» WHAT YOU WILL DO: A single number is the whole answer: how many lines in this listing contain "like".

====== SUPPLIED DATA ======

Lemma digits_group_inv (n : nat) (s : string) (c : captures) (k : cont) :
  rmatch (Group n (Plus (Chr Digit))) s c k = Some m ->
  exists g s',
    s = (g ++ s')%string /\ is_digits g = true /\
    k s' ((n, g) :: c) = Some m.
Proof.
  rewrite rmatch_group, rmatch_plus. intros H.
  apply digits_rounds_consumed in H as [g [s' [Hg [-> H]]]].
  rewrite take_consumed in H. eauto.
Qed.

Lemma lazy_any_consumed (k : cont) :
  forall fuel s c,
    lazy_rounds (rmatch (Chr AnyChar)) k fuel s c = Some m ->
    exists t s',
      s = (t ++ s')%string /\
      all_chars (fun a => negb (Ascii.eqb a "010")) t = true /\
      k s' c = Some m.
Proof.
  induction fuel as [| fuel IH]; intros s c H; rewrite lazy_rounds_eq in H;
    destruct (k s c) as [m' |] eqn:E;
    try (injection H as ->; exists EmptyString, s; auto);
    [discriminate |].
  apply chr_inv in H as [a [s' [-> [Ha H]]]]. cbn [in_charset] in Ha.
  destruct (_ <? _)%nat; [| discriminate].
  apply IH in H as [t [s'' [-> [Ht H]]]].
  exists (String a t), s''. split; [reflexivity |].
  split; [cbn [all_chars]; now rewrite Ha, Ht | exact H].
Qed.

Lemma title_group_inv (n : nat) (s : string) (c : captures) (k : cont) :
  rmatch (Group n (LazyStar (Chr AnyChar))) s c k = Some m ->
  exists t s',
    s = (t ++ s')%string /\
    all_chars (fun a => negb (Ascii.eqb a "010")) t = true /\
    k s' ((n, t) :: c) = Some m.
Proof.
  rewrite rmatch_group, rmatch_lazy. intros H.
  apply lazy_any_consumed in H as [t [s' [-> [Ht H]]]].
  rewrite take_consumed in H. eauto.
Qed.

Lemma token_group_inv (n n' : nat) (s : string) (c : captures) (k : cont) :
  rmatch (Group n (Plus (Group n'
            (Chr Digit +> Chr Digit +> Opt (Chr (Lit ":"))))))%re s c k
    = Some m ->
  exists w s' c',
    s = (w ++ s')%string /\ timestamp_token w /\
    k s' ((n, w) :: c') = Some m /\
    forall j, j <> n' -> group c' j = group c j.
Proof.
  rewrite rmatch_group, rmatch_plus. intros H.
  apply pairs_rounds_consumed in H as [w [s' [c' [Hw [-> [H Hg]]]]]].
  rewrite take_consumed in H. exists w, s', c'. auto.
Qed.

End Layout.

(** A line the primary pattern matches, piece by piece. *)
Lemma config_pattern_layout (s : string) (m : captures) :
  re_search CONFIG_PATTERN s = Some m ->
  exists pre hash g1 sep1 g3 sep2 g5 post,
    s = (pre ++ hash ++ g1 ++ sep1 ++ " " ++ g3 ++ sep2 ++ " " ++ g5 ++ post)%string /\
    (hash = EmptyString \/ hash = "#") /\
    is_digits g1 = true /\ optional_separator sep1 /\
    all_chars (fun a => negb (Ascii.eqb a "010")) g3 = true /\
    optional_separator sep2 /\ timestamp_token g5 /\
    group m 1 = Some g1 /\ group m 3 = Some g3 /\ group m 5 = Some g5.
Proof.
  intros H. apply re_search_sound in H as [s0 [[pre ->] H]].
  unfold re_match, CONFIG_PATTERN in H.
  rewrite rmatch_cat in H.
  apply opt_hash_inv in H as [hash [s1 [-> [Hh H]]]].
  rewrite rmatch_cat in H.
  apply digits_group_inv in H as [g1 [s2 [-> [Hg1 H]]]].
  rewrite rmatch_cat in H.
  apply opt_sep_inv in H as [sep1 [s3 [c3 [-> [Hs1 [H K3]]]]]].
  rewrite rmatch_cat in H. apply space_inv in H as [s4 [-> H]].
  rewrite rmatch_cat in H.
  apply title_group_inv in H as [g3 [s5 [-> [Hg3 H]]]].
  rewrite rmatch_cat in H.
  apply opt_sep_inv in H as [sep2 [s6 [c6 [-> [Hs2 [H K6]]]]]].
  rewrite rmatch_cat in H. apply space_inv in H as [s7 [-> H]].
  apply token_group_inv in H as [g5 [post [c8 [-> [Hg5 [H K8]]]]]].
  injection H as <-.
  exists pre, hash, g1, sep1, g3, sep2, g5, post.
  split; [reflexivity |].
  repeat (split; [assumption |]).
  cbn [group Nat.eqb].
  rewrite !K8, !K6 by discriminate. cbn [group Nat.eqb].
  rewrite K3 by discriminate. cbn [group Nat.eqb].
  repeat split.
Qed.

(** A line the alternate pattern matches, piece by piece. *)
Lemma alt_pattern_layout (s : string) (m : captures) :
  re_search ALT_CONFIG_PATTERN s = Some m ->
  exists pre g1 sep g4 tail,
    s = (pre ++ g1 ++ sep ++ " " ++ g4 ++ tail)%string /\
    timestamp_token g1 /\ optional_separator sep /\
    all_chars (fun a => negb (Ascii.eqb a "010")) g4 = true /\
    at_end tail = true /\
    group m 1 = Some g1 /\ group m 4 = Some g4.
Proof.
  intros H. apply re_search_sound in H as [s0 [[pre ->] H]].
  unfold re_match, ALT_CONFIG_PATTERN in H.
  rewrite rmatch_cat in H.
  apply token_group_inv in H as [g1 [s1 [c1 [-> [Hg1 [H K1]]]]]].
  rewrite rmatch_cat in H.
  apply opt_sep_inv in H as [sep [s2 [c2 [-> [Hs [H K2]]]]]].
  rewrite rmatch_cat in H. apply space_inv in H as [s3 [-> H]].
  rewrite rmatch_cat in H.
  apply title_group_inv in H as [g4 [tail [-> [Hg4 H]]]].
  cbn [rmatch] in H. destruct (at_end tail) eqn:E; [| discriminate].
  injection H as <-.
  exists pre, g1, sep, g4, tail.
  split; [reflexivity |].
  repeat (split; [assumption |]).
  cbn [group Nat.eqb]. rewrite K2 by discriminate.
  cbn [group Nat.eqb]. split; reflexivity.
Qed.

(** X15: what a line read under the primary syntax looks like.  The line
    is some text, an optional [#], a run of digits, an optional separator,
    a space, the title, an optional separator, a space, the timestamp text,
    and some text again.  The track number is the number the run of digits
    denotes, and the title and the timestamp text are those pieces of the
    line; the title holds no line feed. *)
Theorem X15_primary_layout (line_number : Z) (line : string)
  (num : Z) (nm ts : string) :
  re_search CONFIG_PATTERN line <> None ->
  extract_fields line_number line = inr (num, nm, ts) ->
  exists pre hash g1 sep1 sep2 post,
    line = (pre ++ hash ++ g1 ++ sep1 ++ " " ++ nm ++ sep2 ++ " " ++ ts
            ++ post)%string /\
    (hash = EmptyString \/ hash = "#") /\
    is_digits g1 = true /\ num = digits_value g1 /\
    optional_separator sep1 /\ optional_separator sep2 /\
    all_chars (fun a => negb (Ascii.eqb a "010")) nm = true /\
    timestamp_token ts.
Proof.
  unfold extract_fields, group_str.
  destruct (re_search CONFIG_PATTERN line) as [m |] eqn:Hp; [| congruence].
  intros _.
  destruct (config_pattern_layout line m Hp)
    as [pre [hash [g1 [sep1 [g3 [sep2 [g5 [post
         [E [Hh [D [S1 [T [S2 [W [G1 [G3 G5]]]]]]]]]]]]]]]]].
  rewrite G1, G3, G5, !bind_ret, (py_int_digits g1 D).
  intros H. injection H as <- <- <-.
  exists pre, hash, g1, sep1, sep2, post.
  split; [exact E |]. split; [exact Hh |]. split; [exact D |].
  split; [reflexivity |]. repeat (split; [assumption |]). exact W.
Qed.

(** X16: what a line read under the alternate syntax looks like.  The
    line is some text, the timestamp text, an optional separator, a space
    and the title, which runs to the end of the line and holds no line
    feed.  The track number is the number of the line. *)
Theorem X16_alternate_layout (line_number : Z) (line : string)
  (num : Z) (nm ts : string) :
  re_search CONFIG_PATTERN line = None ->
  extract_fields line_number line = inr (num, nm, ts) ->
  num = line_number /\
  exists pre sep tail,
    line = (pre ++ ts ++ sep ++ " " ++ nm ++ tail)%string /\
    timestamp_token ts /\ optional_separator sep /\
    all_chars (fun a => negb (Ascii.eqb a "010")) nm = true /\
    at_end tail = true.
Proof.
  unfold extract_fields, group_str. intros Hp. rewrite Hp.
  destruct (re_search ALT_CONFIG_PATTERN line) as [m |] eqn:Ha;
    [| discriminate].
  destruct (alt_pattern_layout line m Ha)
    as [pre [g1 [sep [g4 [tail [E [W [S [T [A [G1 G4]]]]]]]]]]].
  rewrite G1, G4, !bind_ret. intros H. injection H as <- <- <-.
  split; [reflexivity |]. exists pre, sep, tail.
  split; [exact E |]. repeat (split; [assumption |]). exact A.
Qed.

(** ** Lines with a timestamp text of any shape *)

Lemma token_first_digit (w : string) :
  timestamp_token w -> first_is isdigit w = true.
Proof. intros H; inversion H; subst; assumption. Qed.

Lemma token_no_space (w : string) :
  timestamp_token w ->
  all_chars (fun a => negb (Ascii.eqb a " ")) w = true.
Proof.
  induction 1 as [a b Ha Hb | a b Ha Hb | a b w Ha Hb Hw IH | a b w Ha Hb Hw IH];
    cbn [all_chars];
    rewrite (digit_not_space a Ha), (digit_not_space b Hb), ?IH; reflexivity.
Qed.

Lemma token_length (w : string) :
  timestamp_token w -> (2 <= String.length w)%nat.
Proof. intros H; inversion H; subst; cbn [String.length]; lia. Qed.

Lemma space_digit_skip (p s : string) :
  all_chars (fun a => negb (Ascii.eqb a " ")) p = true ->
  space_digit (p ++ s) = space_digit s.
Proof.
  induction p as [| a p IH]; [reflexivity |].
  cbn [all_chars]. intros H. apply andb_true_iff in H as [Ha Hp].
  apply negb_true_iff in Ha.
  change (String a p ++ s)%string with (String a (p ++ s)).
  cbn [space_digit]. now rewrite Ha, (IH Hp).
Qed.

Section TokenRounds.

Variable n : nat.

Local Abbreviation pair_re :=
  (Group n (Chr Digit +> Chr Digit +> Opt (Chr (Lit ":"))))%re.

(** One round over two digits and the colon behind them. *)
Lemma pair_round_colon (a b : ascii) (rest : string) (c : captures)
  (k : cont) (m : captures) :
  isdigit a = true -> isdigit b = true ->
  k rest ((n, String a (String b (String ":" EmptyString))) :: c) = Some m ->
  rmatch pair_re (String a (String b (String ":" rest))) c k = Some m.
Proof.
  intros Ha Hb Hk.
  rewrite rmatch_group, rmatch_cat, rmatch_chr. cbn [in_charset].
  rewrite Ha. cbv beta. rewrite rmatch_cat, rmatch_chr. cbn [in_charset].
  rewrite Hb. cbv beta. apply rmatch_opt_take.
  rewrite rmatch_chr. cbn [in_charset]. rewrite Ascii.eqb_refl.
  replace (String.length (String a (String b (String ":" rest)))
           - String.length rest)%nat
    with 3%nat by (cbn [String.length]; lia).
  exact Hk.
Qed.

(** [(\d{2}\:{0,1})+] takes a whole timestamp text when what follows is
    neither a digit nor a colon; the rounds leave the groups other than
    their own as they were. *)
Lemma token_greedy (w : string) :
  timestamp_token w ->
  forall rest c,
    ends_timestamp rest = true ->
    exists c',
      (forall j, j <> n -> group c' j = group c j) /\
      forall fuel k m,
        (String.length w <= S fuel)%nat ->
        k rest c' = Some m ->
        greedy_rounds (rmatch pair_re) k fuel (w ++ rest) c = Some m.
Proof.
  assert (G : forall v c j, j <> n -> group ((n, v) :: c) j = group c j).
  { intros v c j Hj. cbn [group].
    destruct (Nat.eqb_spec n j); [congruence | reflexivity]. }
  assert (Stop : forall rest fuel k c,
            ends_timestamp rest = true ->
            greedy_rounds (rmatch pair_re) k fuel rest c = None).
  { intros rest fuel k c Hrest. rewrite greedy_rounds_eq.
    apply pair_round_fails. unfold ends_timestamp in Hrest.
    apply negb_true_iff in Hrest. destruct rest as [| y r]; [reflexivity |].
    cbn [first_is] in *. now apply orb_false_iff in Hrest as [Hrest _]. }
  assert (NoColon : forall rest,
            ends_timestamp rest = true ->
            first_is (fun x => Ascii.eqb x ":") rest = false).
  { intros rest Hrest. unfold ends_timestamp in Hrest.
    apply negb_true_iff in Hrest. destruct rest as [| y r]; [reflexivity |].
    cbn [first_is] in *. now apply orb_false_iff in Hrest as [_ Hrest]. }
  induction 1 as [a b Ha Hb | a b Ha Hb | a b w Ha Hb Hw IH | a b w Ha Hb Hw IH];
    intros rest c Hrest.
  - exists ((n, String a (String b EmptyString)) :: c).
    split; [intros j Hj; now apply G |].
    intros fuel k m _ Hk. rewrite greedy_rounds_eq.
    cbn [append].
    rewrite (pair_round n a b rest c _ Ha Hb (NoColon rest Hrest)).
    destruct fuel as [| fuel']; [exact Hk |].
    destruct (_ <? _)%nat; [| exact Hk].
    now rewrite (Stop rest fuel' k _ Hrest).
  - exists ((n, String a (String b (String ":" EmptyString))) :: c).
    split; [intros j Hj; now apply G |].
    intros fuel k m _ Hk. rewrite greedy_rounds_eq.
    cbn [append]. apply (pair_round_colon a b rest c _ m Ha Hb).
    destruct fuel as [| fuel']; [exact Hk |].
    destruct (_ <? _)%nat; [| exact Hk].
    now rewrite (Stop rest fuel' k _ Hrest).
  - destruct (IH rest ((n, String a (String b EmptyString)) :: c) Hrest)
      as [c' [Hg Hrun]].
    exists c'. split; [intros j Hj; now rewrite Hg, G |].
    intros fuel k m Hfuel Hk. rewrite greedy_rounds_eq.
    change (String a (String b w) ++ rest)%string
      with (String a (String b (w ++ rest))).
    assert (Hc : first_is (fun x => Ascii.eqb x ":") (w ++ rest) = false).
    { pose proof (token_first_digit w Hw) as Hd.
      destruct w as [| x w']; [discriminate |]. cbn [append first_is] in *.
      now apply digit_not_colon. }
    rewrite (pair_round n a b _ c _ Ha Hb Hc).
    pose proof (token_length w Hw) as Hl.
    destruct fuel as [| fuel']; [cbn [String.length] in Hfuel; lia |].
    replace (String.length (w ++ rest)
             <? String.length (String a (String b (w ++ rest))))%nat
      with true by (symmetry; apply Nat.ltb_lt; cbn [String.length]; lia).
    rewrite (Hrun fuel' k m); [reflexivity | | exact Hk].
    cbn [String.length] in Hfuel. lia.
  - destruct (IH rest ((n, String a (String b (String ":" EmptyString))) :: c)
                Hrest) as [c' [Hg Hrun]].
    exists c'. split; [intros j Hj; now rewrite Hg, G |].
    intros fuel k m Hfuel Hk. rewrite greedy_rounds_eq.
    change (String a (String b (String ":" w)) ++ rest)%string
      with (String a (String b (String ":" (w ++ rest)))).
    apply (pair_round_colon a b _ c _ m Ha Hb).
    pose proof (token_length w Hw) as Hl.
    destruct fuel as [| fuel']; [cbn [String.length] in Hfuel; lia |].
    replace (String.length (w ++ rest)
             <? String.length
                  (String a (String b (String ":" (w ++ rest)))))%nat
      with true by (symmetry; apply Nat.ltb_lt; cbn [String.length]; lia).
    rewrite (Hrun fuel' k m); [reflexivity | | exact Hk].
    cbn [String.length] in Hfuel. lia.
Qed.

======

» SOLUTION FOR THIS EXERCISE: 2